TRY IT ▸
Starting with the line containing "the device is detached" and going on through the line containing "destruct (port_peer uv')", return the lines of the data below exactly, and only those.

(Recorded data)
----------------------------------------

(** C29. [virtusb_device_destroy] refuses an attached device with -EBUSY unless
    forced, and one that is not registered with -ENOENT, without effect.  When it
    succeeds exactly the registry entry of the device is gone, a device that was
    attached has been disconnected and detached before, with the change reported,
    the device is detached if it is still referenced, and its storage is freed
    exactly when nobody else holds a reference. *)
Theorem device_destroy_correct ext s d uv ov force :
  bus_ok s -> objects_ok ext s -> k_ports s !! DevPort d = Some uv -> k_objects s !! d = Some ov ->
  exists r s', virtusb_device_destroy (Some d) force s = Some (r, s') /\ device_step ext s s' /\
    r = (if decide (port_peer uv = None) then if ob_registered ov then 0 else - ENOENT
         else if force then 0 else - EBUSY) /\
    (r <> 0 -> s' = s) /\
    (r = 0 -> k_registry s' = delete (ob_id ov) (k_registry s) /\
       (ext d = 0 <-> k_objects s' !! d = None) /\
       (forall uv', k_ports s' !! DevPort d = Some uv' -> port_peer uv' = None) /\
       (forall ov', k_objects s' !! d = Some ov' -> ob_registered ov' = false)).
Proof.
  intros Hb Ho Hd Hov. pose proof (device_destroy_eq ext s d uv ov force Hb Ho Hd Hov) as E.
  assert (exists r s', virtusb_device_destroy (Some d) force s = Some (r, s') /\
    r = (if decide (port_peer uv = None) then if ob_registered ov then 0 else - ENOENT
         else if force then 0 else - EBUSY)) as (r & s' & E' & Er).
  { rewrite E. repeat case_match; by eexists _, _. }
  destruct (device_destroy_step ext s d uv ov force r s' Hb Ho Hd Hov E') as (Hs & H0 & Hne).
  exists r, s'. split_and!; [done.. | ]. intros Hr. destruct (H0 Hr) as [Ereg Hreg].
  split; [done | ].
  assert (forall ov', k_objects s' !! d = Some ov' -> ob_registered ov' = false) as Hunreg.
  { intros ov' Hov'. destruct (ob_registered ov') eqn:Hr'; [ | done].
    pose proof (oo_registered _ _ (ds_objects _ _ _ Hs) d ov' Hov' Hr') as Hl.
    rewrite Ereg, lookup_delete_Some in Hl. destruct Hl as [Hid Hl].
    destruct (oo_registry _ _ Ho _ _ Hl) as (_ & ov2 & Hov2 & _ & Hid2). congruence. }
  split_and!; [ | | exact Hunreg].
  - split.
    + intros E0. destruct (k_objects s' !! d) as [ov'|] eqn:Hov'; [ | done]. exfalso.
      destruct (oo_refcount _ _ (ds_objects _ _ _ Hs) d ov' Hov') as (_ & Erc & Hpos).
      unfold registry_refs in Erc. rewrite (Hunreg ov' eq_refl) in Erc. lia.
    + intros Hn. by apply (oo_ext _ _ (ds_objects _ _ _ Hs)).
  - intros uv' Huv'. destruct (proj2 (oo_port _ _ (ds_objects _ _ _ Hs) d)) as [ov' Hov'];
      [by eexists | ].
    destruct (port_peer uv') eqn:Hp; [ | done]. exfalso.
    assert (ob_registered ov' = true) as Hc
      by (apply (oo_attached _ _ (ds_objects _ _ _ Hs) d ov' uv'); [done | done | by rewrite Hp]).
    by rewrite (Hunreg ov' Hov') in Hc.
Qed.

Lemma device_destroy_correct_witness : exists r s',
  virtusb_device_destroy (Some d1) true connected = Some (r, s') /\ k_objects s' !! d1 = None.
Proof.
  destruct (device_destroy_correct _ connected d1 (port_at connected (DevPort d1))
    (object_at connected d1) true (module_bus _ _ _ connected_ok) (module_holders _ connected_ok)
    ltac:(eval_eq) ltac:(eval_eq)) as (r & s' & E & _ & Er & _ & H).
  exists r, s'. refine (conj E _). apply H; [rewrite Er; eval_eq | eval_eq].
Defined.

----------------------------------------

THE ANSWER ▸
    the device is detached if it is still referenced, and its storage is freed
    exactly when nobody else holds a reference. *)
Theorem device_destroy_correct ext s d uv ov force :
  bus_ok s -> objects_ok ext s -> k_ports s !! DevPort d = Some uv -> k_objects s !! d = Some ov ->
  exists r s', virtusb_device_destroy (Some d) force s = Some (r, s') /\ device_step ext s s' /\
    r = (if decide (port_peer uv = None) then if ob_registered ov then 0 else - ENOENT
         else if force then 0 else - EBUSY) /\
    (r <> 0 -> s' = s) /\
    (r = 0 -> k_registry s' = delete (ob_id ov) (k_registry s) /\
       (ext d = 0 <-> k_objects s' !! d = None) /\
       (forall uv', k_ports s' !! DevPort d = Some uv' -> port_peer uv' = None) /\
       (forall ov', k_objects s' !! d = Some ov' -> ob_registered ov' = false)).
Proof.
  intros Hb Ho Hd Hov. pose proof (device_destroy_eq ext s d uv ov force Hb Ho Hd Hov) as E.
  assert (exists r s', virtusb_device_destroy (Some d) force s = Some (r, s') /\
    r = (if decide (port_peer uv = None) then if ob_registered ov then 0 else - ENOENT
         else if force then 0 else - EBUSY)) as (r & s' & E' & Er).
  { rewrite E. repeat case_match; by eexists _, _. }
  destruct (device_destroy_step ext s d uv ov force r s' Hb Ho Hd Hov E') as (Hs & H0 & Hne).
  exists r, s'. split_and!; [done.. | ]. intros Hr. destruct (H0 Hr) as [Ereg Hreg].
  split; [done | ].
  assert (forall ov', k_objects s' !! d = Some ov' -> ob_registered ov' = false) as Hunreg.
  { intros ov' Hov'. destruct (ob_registered ov') eqn:Hr'; [ | done].
    pose proof (oo_registered _ _ (ds_objects _ _ _ Hs) d ov' Hov' Hr') as Hl.
    rewrite Ereg, lookup_delete_Some in Hl. destruct Hl as [Hid Hl].
    destruct (oo_registry _ _ Ho _ _ Hl) as (_ & ov2 & Hov2 & _ & Hid2). congruence. }
  split_and!; [ | | exact Hunreg].
  - split.
    + intros E0. destruct (k_objects s' !! d) as [ov'|] eqn:Hov'; [ | done]. exfalso.
      destruct (oo_refcount _ _ (ds_objects _ _ _ Hs) d ov' Hov') as (_ & Erc & Hpos).
      unfold registry_refs in Erc. rewrite (Hunreg ov' eq_refl) in Erc. lia.
    + intros Hn. by apply (oo_ext _ _ (ds_objects _ _ _ Hs)).
  - intros uv' Huv'. destruct (proj2 (oo_port _ _ (ds_objects _ _ _ Hs) d)) as [ov' Hov'];
      [by eexists | ].
    destruct (port_peer uv') eqn:Hp; [ | done]. exfalso.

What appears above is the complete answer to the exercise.